A ideia de receber uma pizza na janela de casa também poderá em breve materializar-se em solo nacional. Uma pizzaria de Santo André (SP) testou recentemente um drone para efetuar uma entrega a domicílio (veja o vídeo). Ainda no ramo culinário, uma rede de restaurantes asiáticos, com intensa atuação na cidade de Londres, idealizou recentemente “garçons aéreos” para servir e entregar comida (veja o vídeo).
Drones fotógrafos – Por fim, boas notícias ao amantes da fotografia: a possibilidade de registrar as localidades mais fantásticas ou mesmo inabitáveis do planeta. Fotografar a Torre Eiffel, vista do topo, ou mesmo “escalar” o famoso arranha-céu Burj Khalifa, em Dubai, nos Emirados Árabes Unidos, já são uma realidade. O sítio eletrônico Dronestagram reúne, nesse sentido, as mais belas fotografias retiradas por drones nos últimos anos, com imagens surpreendentes de encher os olhos. Vale a pena conferir.

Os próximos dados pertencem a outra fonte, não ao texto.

(* ===== verification/StoreRotation.v ===== *)
(** * Closing a segment

    A store whose checkpointer is the package's [MmrCheckpointer] over the
    store itself: when the active segment is large enough, the append that
    made it so signs a checkpoint of all the entries, writes the segment's
    manifest and goes on in a new segment. Every closed segment verifies. *)
From S2P Require Import Prelude Bytes Text Py Json JsonProps PyJson JsonBytes Sha256 MmrPos Mmr MmrSpec MmrProof MmrPath Inclusion Consistency Range Index Cll Calendar Ed25519 Emit EmitProps CoseWire Bundle Admission Segments Lookup Store StoreReads StoreLogic StoreSpec StoreAppend StoreRecover StoreReindex StoreReadsProps StoreExamples.
From S2P Require Import Jsonl JsonlProps.
Open Scope Z_scope.
Open Scope store_scope.

(** ** The checkpointer of a store *)
Section checkpointer.
Context {PI : Interp} {HL : Hashlib} {St : Type} {NS : NodeStore St} {NSL : NodeStoreLaws St}.
Variable now : Z.
Implicit Types (ck : MmrCheckpointer scanned St) (bodies : list bytes).

(** It has indexed some first records of the log, its last checkpoint covers
    at most [n] of them, and it can sign. *)
Record follows_log (bodies : list bytes) (n : Z) ck : Prop := {
  fl_count : 0 <= n;
  fl_indexed : indexed (mc_mmr ck);
  fl_prefix : _body_digests (mc_mmr ck) `prefix_of` bodies;
  fl_prev : forall p, mc_prev ck = Some p -> exists k, 0 <= k <= n /\ c_mmr_size p = nc k /\
    c_log_id p = JStr (mc_log_id ck) /\ c_root p = JStr (hex (mmr_root (map lh (take (Z.to_nat k) bodies))));
  fl_signs : Emission.signs (mc_signer ck);
  fl_texts : text (key_id (mc_signer ck)) /\ text (mc_log_id ck) /\ text (second_text now)
}.

Lemma follows_more bodies b n ck : n <= zlen bodies -> follows_log bodies n ck -> follows_log (bodies ++ [b]) n ck.
Proof.
  intros Hn [Hc Hi Hp Hprev Hs Ht]. constructor; try done; [by apply prefix_app_r|].
  intros p E. destruct (Hprev p E) as (k & Hk & H1 & H2 & H3). exists k. split_and!; try done; [lia..|].
  rewrite H3. rewrite take_app_le; [done|]. unfold zlen in *. lia.
Qed.
(* ===== verification/ProfileProps.v ===== *)
(** * The package computes what the MMR profile says

    Position arithmetic, node store, inclusion paths and roots of
    [profile_main.py] ([Profile]) against those of [core.py]; then the
    receipt of consistency: it is complete for the accumulators of a log and
    binds the old accumulator to the prefix of the new one. *)
From S2P Require Import Prelude Bytes Py Sha256 MmrPos Mmr MmrSpec MmrProof MmrPath Inclusion Profile.
Open Scope Z_scope.

(** ** Bit primitives *)
Lemma lshift_nonneg a n : 0 <= n -> lshift a n = Ok (a * 2 ^ n).
Proof. intros. unfold lshift. rw_bool (n <? 0) false. by rewrite Z.shiftl_mul_pow2. Qed.

Lemma shiftl_times_p2 a (h : nat) : Z.shiftl a (Z.of_nat h) = a * p2 h.
Proof. by rewrite Z.shiftl_mul_pow2 by lia. Qed.

Lemma shiftl_p2_S a (h : nat) : Z.shiftl a (Z.of_nat h + 1) = a * p2 (S h).
Proof. rewrite <- shiftl_times_p2. f_equal. lia. Qed.

Lemma range_down_nil hi lo : hi <= lo -> range_down hi lo = [].
Proof. intros. unfold range_down. by replace (Z.to_nat (hi - lo)) with 0%nat by lia. Qed.

Lemma range_down_cons hi lo : lo < hi -> range_down hi lo = hi :: range_down (hi - 1) lo.
Proof.
  intros. unfold range_down. replace (Z.to_nat (hi - lo)) with (S (Z.to_nat (hi - 1 - lo))) by lia.
  cbn [seq map]. f_equal; [lia|]. rewrite <- seq_shift, map_map. apply map_ext. intros. lia.
Qed.

Lemma bit_length_p2 k p : p2 k <= p < p2 (S k) -> pm.bit_length p = Z.of_nat k + 1.
Proof.
  intros Hp. pose proof (p2_pos k). unfold pm.bit_length. replace (p =? 0) with false by (symmetry; apply Z.eqb_neq; lia).
  rewrite Z.abs_eq by lia. f_equal. apply Z.log2_unique; [lia|]. unfold p2 in Hp.
  by rewrite Nat2Z.inj_succ in Hp.
Qed.

Lemma bit_length_spec p : 0 < p -> exists k, p2 k <= p < p2 (S k) /\ pm.bit_length p = Z.of_nat k + 1.
Proof.
  intros Hp. pose proof (Z.log2_nonneg p). exists (Z.to_nat (Z.log2 p)).
  assert (p2 (Z.to_nat (Z.log2 p)) <= p < p2 (S (Z.to_nat (Z.log2 p)))) as Hb.
  { unfold p2. rewrite Nat2Z.inj_succ, Z2Nat.id by lia. by apply Z.log2_spec. }
  split; [done|by apply bit_length_p2].
Qed.

Lemma all_ones_p2 k p :
  p2 k <= p < p2 (S k) -> pm.most_sig_bit p = Ok (p2 k) /\ pm.all_ones p = Ok (p =? 2 * p2 k - 1).
Proof.
  intros Hp. assert (pm.most_sig_bit p = Ok (p2 k)) as Em.
  { unfold pm.most_sig_bit. rewrite (bit_length_p2 k p Hp), lshift_nonneg by lia.
    f_equal. rewrite Z.mul_1_l. unfold p2. f_equal. lia. }
  split; [done|]. unfold pm.all_ones. rewrite Em.
  rewrite Z.shiftl_mul_pow2 by lia. by rewrite Z.mul_comm.
Qed.

(** ** [index_height] is [height_at] *)
Lemma index_height_descend H fuel p :
  1 <= p <= 2 * p2 H - 1 -> (H <= fuel)%nat ->
  pm.index_height_loop fuel p = Ok (height_descend H p).
Proof.
  revert fuel p. induction H as [|H IH]; intros fuel p Hp Hfuel.
  { rewrite p2_0 in Hp. replace p with 1 by lia. by destruct fuel. }
  rewrite p2_S in Hp. pose proof (p2_pos H). cbn [height_descend]. rewrite p2_Z1, p2_Z, p2_S.
  destruct (decide (p < 2 * p2 H)) as [Hlow|Hhigh].
  { replace (p =? _) with false by (symmetry; apply Z.eqb_neq; lia).
    rw_bool (2 * p2 H - 1 <? p) false. apply IH; lia. }
  destruct (all_ones_p2 (S H) p) as [Em Ea]; [rewrite !p2_S; lia|]. rewrite p2_S in Em, Ea.
  destruct fuel as [|fuel]; [lia|]. cbn [pm.index_height_loop]. rewrite Ea.
  destruct (p =? 2 * (2 * p2 H) - 1) eqn:E; zbool.
  - f_equal. rewrite (bit_length_p2 (S H)) by (rewrite !p2_S; lia). lia.
  - rewrite Em. rw_bool (2 * p2 H - 1 <? p) true.
    replace (p - 2 * p2 H + 1) with (p - (2 * p2 H - 1)) by lia. apply IH; lia.
Qed.

Lemma index_height_height_at i : 0 <= i -> pm.index_height i = height_at i.
Proof.
  intros Hi. unfold height_at, _require_nonneg_int, pm.index_height. rw_bool (i <? 0) false.
  set (p := i + 1). destruct (height_climb_spec (Z.to_nat (Z.log2 p)) p 0) as (K & E & Hhi & Hlo);
    [unfold p; lia|pose proof (Z.log2_nonneg p); lia|intros; lia|].
  change 0 with (Z.of_nat 0). rewrite E, Nat2Z.id. apply index_height_descend; [unfold p in *; lia|].
  destruct (bit_length_spec p) as (k & Hk & ->); [unfold p; lia|].
  destruct (decide (K <= k)%nat) as [|Hgt]; [lia|].
  specialize (Hlo k ltac:(lia)). rewrite p2_S in Hk.
  destruct K as [|K]; [lia|]. destruct (decide (K = k)) as [->|]; [lia|].
  pose proof (p2_lt k (S K) ltac:(lia)). lia.
Qed.

Lemma index_height_node h s : aligned h s -> pm.index_height (node_pos h s) = Ok (Z.of_nat h).
Proof.
  intros Hal. pose proof (complete_pos (s + p2 h) h s (conj Hal (Z.le_refl _))) as [? _].
  rewrite index_height_height_at by done. by apply height_at_node_pos.
Qed.

Lemma index_height_leaf f : 0 <= f -> pm.index_height (nc f) = Ok 0.
Proof. intros. rewrite <- node_pos_leaf. apply (index_height_node 0). auto with cll. Qed.

(** The node after one is its parent when it is a right child, a leaf when
    it is a left child. *)
Lemma height_after_left h s : aligned (S h) s -> pm.index_height (node_pos h s + 1) = Ok 0.
Proof.
  intros Hal. pose proof (aligned_nonneg _ _ Hal). pose proof (p2_pos h).
  replace (node_pos h s + 1) with (nc (s + p2 h)); [apply index_height_leaf; lia|].
  rewrite nc_add_p2 by done. unfold node_pos. rewrite p2_S. lia.
Qed.

Lemma height_after_right h s :
  aligned (S h) s -> pm.index_height (node_pos h (s + p2 h) + 1) = Ok (Z.of_nat (S h)).
Proof. intros Hal. rewrite <- (merge_pos h (s + p2 h) s Hal eq_refl). by apply index_height_node. Qed.

(** ** [is_complete] *)
Lemma is_complete_nc f : 0 <= f -> pm.is_complete (nc f) = Ok true.
Proof.
  intros Hf. unfold pm.is_complete. destruct (nc f =? 0); [done|]. by rewrite index_height_leaf.
Qed.

Lemma is_complete_correct size :
  0 <= size ->
  exists b : bool, pm.is_complete size = Ok b /\ (b = true <-> exists f, 0 <= f /\ size = nc f).
Proof.
  intros Hs. unfold pm.is_complete. destruct (size =? 0) eqn:E0; zbool.
  { subst. exists true. split; [done|]. split; [|done]. intros _. by exists 0. }
  pose proof (nc_ge (size + 1) ltac:(lia)).
  destruct (node_pos_surj (size + 1) size) as (h & s & Hc & <-); [lia|lia|].
  rewrite index_height_node by apply Hc. eexists. split; [done|].
  pose proof (aligned_nonneg _ _ (proj1 Hc)). split.
  - intros E. zbool. assert (h = 0%nat) as -> by lia. exists s. split; [done|apply node_pos_leaf].
  - intros (f & Hf & E). rewrite <- node_pos_leaf in E.
    apply node_pos_inj in E as [-> _]; [done|apply Hc|auto with cll].
Qed.

(** ** [peaks] and [leaf_count] *)
Lemma pm_peaks_mts H f s fuel :
  0 <= f < p2 H -> aligned H s -> (H <= fuel)%nat ->
  pm.peaks_loop fuel (nc f) (nc s) = Ok (map peak_of (mts H f s)).
Proof.
  revert f s fuel. induction H as [|H IH]; intros f s fuel Hf Hal Hfuel.
  { rewrite p2_0 in Hf. replace f with 0 by lia. by destruct fuel. }
  pose proof (p2_pos H). rewrite p2_S in Hf. cbn [mts]. destruct (p2 H <=? f) eqn:E; zbool.
  2: apply IH; [lia|auto with cll|lia].
  destruct fuel as [|fuel]; [lia|]. cbn [pm.peaks_loop]. pose proof (nc_ge f ltac:(lia)).
  replace (nc f =? 0) with false by (symmetry; apply Z.eqb_neq; lia).
  pose proof (nc_bracket H f ltac:(lia)) as Hb. unfold pm.log2floor.
  rewrite (bit_length_p2 (S H)) by (rewrite !p2_S; lia).
  rewrite lshift_nonneg by lia. replace (Z.of_nat (S H) + 1 - 1) with (Z.of_nat (S H)) by lia.
  rewrite Z.mul_1_l, p2_Z, p2_S. assert (nc f = 2 * p2 H - 1 + nc (f - p2 H)) as Enc.
  { rewrite <- nc_p2, <- (nc_add H); [f_equal; lia|by apply aligned_p2|lia]. }
  replace (nc f - (2 * p2 H - 1)) with (nc (f - p2 H)) by lia.
  replace (nc s + (2 * p2 H - 1)) with (nc (s + p2 H)) by (rewrite nc_add_p2 by done; lia).
  rewrite IH; [|lia|auto with cll|lia]. cbn [map]. do 2 f_equal. unfold peak_of, node_pos. cbn [fst snd].
  rewrite nc_add_p2, p2_S by done. lia.
Qed.

Lemma bits_bit_length f n : 0 <= f <= n -> 0 < n -> f < p2 (Z.to_nat (pm.bit_length n)).
Proof.
  intros Hf Hn. destruct (bit_length_spec n Hn) as (k & Hk & ->).
  replace (Z.to_nat (Z.of_nat k + 1)) with (S k) by lia. lia.
Qed.

Lemma pm_peaks_nc f : 0 <= f -> pm.peaks (nc f - 1) = Ok (map peak_of (mountains f)).
Proof.
  intros Hf. pose proof (nc_ge f Hf). unfold pm.peaks.
  replace (nc f - 1 + 1) with (nc f) by lia. pose proof (bits_bit_length f (nc f + 1) ltac:(lia) ltac:(lia)).
  rewrite (mountains_mts (Z.to_nat (pm.bit_length (nc f + 1)))) by lia.
  apply (pm_peaks_mts _ f 0); [lia|apply aligned_0|lia].
Qed.

Lemma pm_leaf_count_loop n g m :
  0 <= g < p2 n -> pm.leaf_count_loop n (nc g) (p2 n - 1) m = m * p2 n + g.
Proof.
  revert g m. induction n as [|n IH]; intros g m Hg; cbn [pm.leaf_count_loop].
  { rewrite p2_0 in *. lia. }
  pose proof (p2_pos n). rewrite p2_S in *. rw_bool (0 <? 2 * p2 n - 1) true.
  assert (Z.shiftr (2 * p2 n - 1) 1 = p2 n - 1) as ->.
  { rewrite Z.shiftr_div_pow2 by lia. replace (2 * p2 n - 1) with (1 + (p2 n - 1) * 2 ^ 1) by lia.
    rewrite Z.div_add by lia. by change (1 / 2 ^ 1) with 0. }
  rewrite (Z.shiftl_mul_pow2 m 1) by lia. replace (m * 2 ^ 1) with (2 * m) by lia.
  destruct (decide (p2 n <= g)) as [Hge|Hlt].
  - pose proof (nc_bracket n g ltac:(lia)). rw_bool (2 * p2 n - 1 <=? nc g) true.
    assert (nc g = 2 * p2 n - 1 + nc (g - p2 n)) as ->.
    { rewrite <- nc_p2, <- (nc_add n); [f_equal; lia|by apply aligned_p2|lia]. }
    replace (2 * p2 n - 1 + nc (g - p2 n) - (2 * p2 n - 1)) with (nc (g - p2 n)) by lia.
    replace (Z.lor (2 * m) 1) with (2 * m + 1); [rewrite IH by lia; lia|].
    by destruct m as [|[]|[]].
  - pose proof (nc_lt g (p2 n) ltac:(lia)) as Hnc. rewrite nc_p2 in Hnc.
    rw_bool (2 * p2 n - 1 <=? nc g) false. rewrite IH by lia. lia.
Qed.

Lemma pm_leaf_count_nc f : 0 <= f -> pm.leaf_count (nc f - 1) = f.
Proof.
  intros Hf. pose proof (nc_ge f Hf). unfold pm.leaf_count. replace (nc f - 1 + 1) with (nc f) by lia.
  destruct (decide (f = 0)) as [->|]; [done|].
  destruct (bit_length_spec (nc f) ltac:(lia)) as (k & Hk & E). rewrite E.
  replace (Z.to_nat (Z.of_nat k + 1)) with (S k) by lia.
  replace (Z.shiftl 1 (Z.of_nat k + 1) - 1) with (p2 (S k) - 1) by (rewrite shiftl_p2_S; lia).
  rewrite pm_leaf_count_loop; lia.
Qed.

Lemma length_mts H f s : 0 <= f < p2 H -> zlen (mts H f s) = popcount f.
Proof.
  revert f s. induction H as [|H IH]; intros f s Hf; cbn [mts].
  { rewrite p2_0 in Hf. by replace f with 0 by lia. }
  rewrite p2_S in Hf. pose proof (p2_pos H). destruct (p2 H <=? f) eqn:E; zbool; [|apply IH; lia].
  rewrite zlen_cons, IH by lia. replace f with (1 * p2 H + (f - p2 H)) at 2 by lia.
  rewrite popcount_split by lia. done.
Qed.
(** The claims of a checkpoint that carries the commitment of a prefix of the
    log establish the same of its previous size and commitment. *)
Lemma previous_sound leaves room m b :
  Forall is_digest leaves -> 0 <= b <= zlen leaves -> cll02.check_claims room m = Ok () ->
  as_int (cll02.get m "log_size") = Some (nc b) -> cll02.get m "commitment" = PBytes (log_commitment leaves b) ->
  exists a, 0 <= a <= b /\ as_int (cll02.get m "prev_size") = Some (nc a) /\
    (cll02.get m "prev_commitment" = PBytes (log_commitment leaves a) \/
     collides (node_preimages leaves) (proof_strings room m)).
Proof.
  intros Hd Hb Hcheck Hsize Hcom.
  destruct (check_claims_inv room m Hcheck) as (a & b' & c & pc & Hab & Eb & Ec & Ea & Epc & _ & Hpc & Hcase).
  rewrite Hsize in Eb. injection Eb as Eb%nc_inj; [|lia|lia]. subst b'. rewrite Hcom in Ec. injection Ec as <-.
  exists a. split_and!; [lia|lia|done|]. rewrite Epc. destruct Hcase as [->|[[-> ->]|[Ha (paths & right_ & acc & Hv & Hacc & ->)]]].
  - left. change (popcount 0) with 0 in Hpc. destruct pc; [done|]. rewrite zlen_cons in Hpc. pose proof (zlen_nonneg pc). lia.
  - by left.
  - destruct (split_commitment_spec (Z.to_nat (popcount a)) pc) as (_ & Hold & Econcat).
    { pose proof (popcount_nonneg a). rewrite Hpc. lia. }
    apply commitment_Ok_inv in Hacc as (l & Hl & Econ).
    pose proof (verify_digests _ _ _ _ _ _ _ Hold Hv Hl) as Hld.
    assert (l = node_values leaves (mountains b)) as ->.
    { apply digests_concat_inj; [done|apply mountain_values_digest; (done || lia)|by rewrite <- Econ]. }
    set (log := prefix_leaves b leaves). assert (zlen log = b) as Hlog by (by apply zlen_prefix).
    destruct (accumulator_sound log a (cll02.split_commitment pc) paths right_ acc) as [E|Hcol].
    + lia.
    + by apply prefix_digests.
    + done.
    + by rewrite Hlog.
    + rewrite Hl. f_equal. unfold peak_hashes. rewrite Hlog. symmetry. apply (node_values_prefix leaves b b); lia.
    + left. rewrite <- Econcat, E. unfold log, log_commitment. rewrite node_values_prefix by lia. done.
    + right. eapply collides_mono; [|reflexivity|exact Hcol].
      pose proof (node_preimages_app log (drop (Z.to_nat b) leaves)) as Hsub. unfold log, prefix_leaves in *.
      by rewrite take_drop in Hsub.
Qed.
End history.
(** C5, as the source has it: when the remote call answers and the chain
    of line 240 finds no image part (the response has no first candidate,
    or its first candidate's content carries a list of parts none of which
    has inline data), the attempt fails; the error is the text of the first
    part carrying a non-empty text when there is one, and the fixed fallback
    when there is none. A first candidate without content or without a list
    of parts is not covered: there the chain throws. *)
Theorem no_image_error_message (env : Env.t) (s : AppState) (resp : Response.t) :
  fuse_response env s = inr resp ->
  find_imagePart resp = inr None ->
  let s' := handleFuseClick env s in
  (exists e, fuse_try env s = inl e)
  /\ (forall tp T, find_textPart resp = inr (Some tp) -> Part.text tp = Some T ->
                   error s' = T)
  /\ (find_textPart resp = inr None ->
      error s' = "The AI could not generate an image from your request.")
  /\ (exists o, find_textPart resp = inr o).
Proof.
  intros Hresp Hnoimg s'. subst s'.
  unfold handleFuseClick, fuse_try. rewrite Hresp. simpl.
  unfold interpret. rewrite Hnoimg. simpl.
  destruct (find_parts_cases resp) as [(e & _ & He & _)|(o & _ & _ & Ho)];
    [congruence|].
  rewrite Ho. simpl. split; [by eexists|]. split; [|split; [|by eexists]].
  - intros tp T [= Htp] Htext.
    destruct (find_textPart_truthy resp tp) as (T' & HT' & Hne);
      [by rewrite Ho, Htp|].
    assert (T' = T) as -> by congruence.
    rewrite Htp. simpl. rewrite Htext. simpl. by destruct T.
  - intros [= ->]. done.
Qed.

Lemma no_image_error_message_witness :
  error (handleFuseClick env_refusing ready) = "unsafe content"
  /\ error (handleFuseClick (env_answering 7 (inr (respond []))) ready)
     = "The AI could not generate an image from your request."
  /\ error (handleFuseClick (env_answering 7 (inr (Response.mk None))) ready)
     = "The AI could not generate an image from your request.".
Proof.
  split; [|split].
  - destruct (no_image_error_message env_refusing ready
                (respond [text_part "unsafe content"]) eq_refl eq_refl)
      as (_ & Htext & _).
    exact (Htext (text_part "unsafe content") "unsafe content" eq_refl eq_refl).
  - destruct (no_image_error_message (env_answering 7 (inr (respond []))) ready
                (respond []) eq_refl eq_refl) as (_ & _ & Hfallback & _).
    exact (Hfallback eq_refl).
  - destruct (no_image_error_message
                (env_answering 7 (inr (Response.mk None))) ready
                (Response.mk None) eq_refl eq_refl) as (_ & _ & Hfallback & _).
    exact (Hfallback eq_refl).
Defined.

(** Outside of it: a first candidate without content, or with a content
    without parts, makes the unguarded [.content.parts.find] throw, and the
    error shown is the message of that [TypeError], not the fallback. *)
Example first_candidate_without_content :
  let resp := Response.mk (Some [Candidate.mk None]) in
  let s' := handleFuseClick (env_answering 7 (inr resp)) ready in
  find_imagePart resp = inl (TypeError "parts")
  /\ fuse_try (env_answering 7 (inr resp)) ready = inl (TypeError "parts")
  /\ error s' = "Cannot read properties of undefined (reading 'parts')"
  /\ activeResult s' = None.
Proof. repeat split. Qed.

Example first_candidate_without_parts :
  let resp := Response.mk (Some [Candidate.mk (Some (Content.mk None))]) in
  fuse_try (env_answering 7 (inr resp)) ready = inl (TypeError "find").
Proof. reflexivity. Qed.

(** Whatever the chain throws is what the attempt throws. *)
Lemma interpret_chain_throws (now : N) (resp : Response.t) (e : Thrown.t) :
  first_candidate_parts resp = inl e -> interpret now resp = inl e.
Proof.
  intros He. unfold interpret, find_imagePart. by rewrite He.
Qed.

(** C9: when the answer holds a text part carrying the empty string and no
    part carries any other text, a successful fusion gets the caption
    ["Here is your fused image!"] and an answer without image the error
    ["The AI could not generate an image from your request."]: the empty
    text counts as no text. *)
Theorem empty_text_as_absent (env : Env.t) (s : AppState) (resp : Response.t)
    (parts : list Part.t) :
  fuse_response env s = inr resp ->
  first_candidate_parts resp = inr (Some parts) ->
  Exists (fun p => Part.text p = Some "") parts ->
  Forall (fun p => Part.text p = None \/ Part.text p = Some "") parts ->
  let s' := handleFuseClick env s in
  ((exists ip, find_imagePart resp = inr (Some ip)) ->
     Result.text <$> activeResult s' = Some "Here is your fused image!"
     /\ Result.text <$> head (history s') = Some "Here is your fused image!")
  /\ (find_imagePart resp = inr None ->
      error s' = "The AI could not generate an image from your request.").
Proof.
  intros Hresp Hparts _ Hempty s'. subst s'.
  assert (find_textPart resp = inr None) as Hnotext.
  { by apply (find_textPart_None resp parts). }
  unfold handleFuseClick, fuse_try. rewrite Hresp. simpl.
  unfold interpret. split.
  - intros [ip Hip]. rewrite Hip, Hnotext. simpl.
    destruct (find_imagePart_inlineData resp ip Hip) as [blob ->]. done.
  - intros Hnone. rewrite Hnone, Hnotext. done.
Qed.
(** * Voxe e-book reader: sentence segmentation and narration coordinator

    A shallow embedding of [src/app/page.tsx]: the pure function
    [splitIntoSentences] and the playback handlers [handlePlay],
    [handleSentenceClick] together with the callbacks they bind on a
    speech utterance. *)

From Equations Require Import Equations.
From Stdlib Require Import List ZArith NArith Lia Bool Sorted.
From Stdlib Require Strings.String Strings.Ascii.
Import ListNotations.
Import String.StringSyntax.
Local Open Scope string_scope.
Local Open Scope list_scope.

(** ** JavaScript strings

    A JavaScript string is a sequence of UTF-16 code units; the regular
    expressions of the source carry no [u] flag, so they work code unit by
    code unit. *)

Definition char := N.
Definition jsstring := list char.

(** A literal of the source, written as a Rocq string. *)
Definition lit (s : String.string) : jsstring :=
  map Ascii.N_of_ascii (String.list_ascii_of_string s).

Definition SP : char := 32%N.
Definition LF : char := 10%N.

(** The class [\s] of a JavaScript regular expression, which is also the
    set of code units removed by [String.prototype.trim]: U+0009 to U+000D,
    U+0020, U+00A0, U+1680, U+2000 to U+200A, U+2028, U+2029, U+202F,
    U+205F, U+3000 and U+FEFF. *)
Definition is_ws (c : char) : bool :=
  (((9 <=? c) && (c <=? 13)) || (c =? 32) || (c =? 160) || (c =? 5760)
   || ((8192 <=? c) && (c <=? 8202)) || (c =? 8232) || (c =? 8233)
   || (c =? 8239) || (c =? 8287) || (c =? 12288) || (c =? 65279))%N.

(** The class [[.!?]]. *)
Definition is_term (c : char) : bool :=
  ((c =? 46) || (c =? 33) || (c =? 63))%N.

Definition starts_ws (s : jsstring) : bool :=
  match s with
  | c :: _ => is_ws c
  | [] => false
  end.

(** [text.replace(/\s+/g, ' ')]: every maximal run of whitespace becomes one
    space. The space is emitted at the last code unit of the run. *)
Fixpoint replace_ws (s : jsstring) : jsstring :=
  match s with
  | [] => []
  | c :: r =>
      if is_ws c
      then (if starts_ws r then replace_ws r else SP :: replace_ws r)
      else c :: replace_ws r
  end.

Fixpoint trimStart (s : jsstring) : jsstring :=
  match s with
  | [] => []
  | c :: r => if is_ws c then trimStart r else s
  end.

Fixpoint trimEnd (s : jsstring) : jsstring :=
  match s with
  | [] => []
  | c :: r =>
      match trimEnd r with
      | [] => if is_ws c then [] else [c]
      | t => c :: t
      end
  end.

(** [s.trim()]. *)
Definition trim (s : jsstring) : jsstring := trimEnd (trimStart s).

(** [s.substring(a, b)] for non-negative arguments: both are clamped to the
    length and swapped when [a > b]. *)
Definition substring (s : jsstring) (a b : nat) : jsstring :=
  let a' := Nat.min a (length s) in
  let b' := Nat.min b (length s) in
  firstn (Nat.max a' b' - Nat.min a' b') (skipn (Nat.min a' b') s).

(** [s.substring(a)]. *)
Definition substring_from (s : jsstring) (a : nat) : jsstring :=
  substring s a (length s).

(** [a.join(' ')] on an array of strings. *)
Fixpoint join_sp (l : list jsstring) : jsstring :=
  match l with
  | [] => []
  | [x] => x
  | x :: r => x ++ SP :: join_sp r
  end.

(** ** The regular expression [/([.!?]+)\s+/g] *)

(** Length of the longest prefix of [s] made of code units in [p]. *)
Fixpoint span (p : char -> bool) (s : jsstring) : nat :=
  match s with
  | c :: r => if p c then S (span p r) else 0
  | [] => 0
  end.

(** The pattern matched at the head of [s]: the length of group 1 and the
    length of the whole match. Both quantifiers are greedy; giving back a
    terminator never helps, since the code unit that follows it is then a
    terminator and not whitespace. *)
Definition match_here (s : jsstring) : option (nat * nat) :=
  let n1 := span is_term s in
  let n2 := span is_ws (skipn n1 s) in
  if (0 <? n1) && (0 <? n2) then Some (n1, n1 + n2) else None.

(** Leftmost match in [s], where [s] starts at index [i] of the subject:
    [(match.index, match[1].length, match[0].length)]. *)
Fixpoint search (s : jsstring) (i : nat) : option (nat * nat * nat) :=
  match match_here s with
  | Some (l1, l0) => Some (i, l1, l0)
  | None =>
      match s with
      | [] => None
      | _ :: r => search r (S i)
      end
  end.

Em suma, em se tratando de tecnologia, sempre haverá os dois lados da moeda. Prós e contras. Usos e abusos. Pontos positivos e negativos. Somos, como se costuma dizer, um reflexo de nossa sociedade. E obviamente tal lógica não poderia ser diferente no âmbito dos drones. Devemos, sim, impor limites em relação à sua utilização. Cabe a nós o uso consciente destas ferramentas eletrônicas. Contudo, ao mesmo tempo estamos caminhando para uma nova fase da Era Digital, onde não há espaço para tecnofobias. Não podemos renegar aos avanços tecnológicos, hoje à nossa disposição. As máquinas voadoras já são uma realidade.
Trata-se de mera questão de tempo até que preencham os céus de todo o planeta.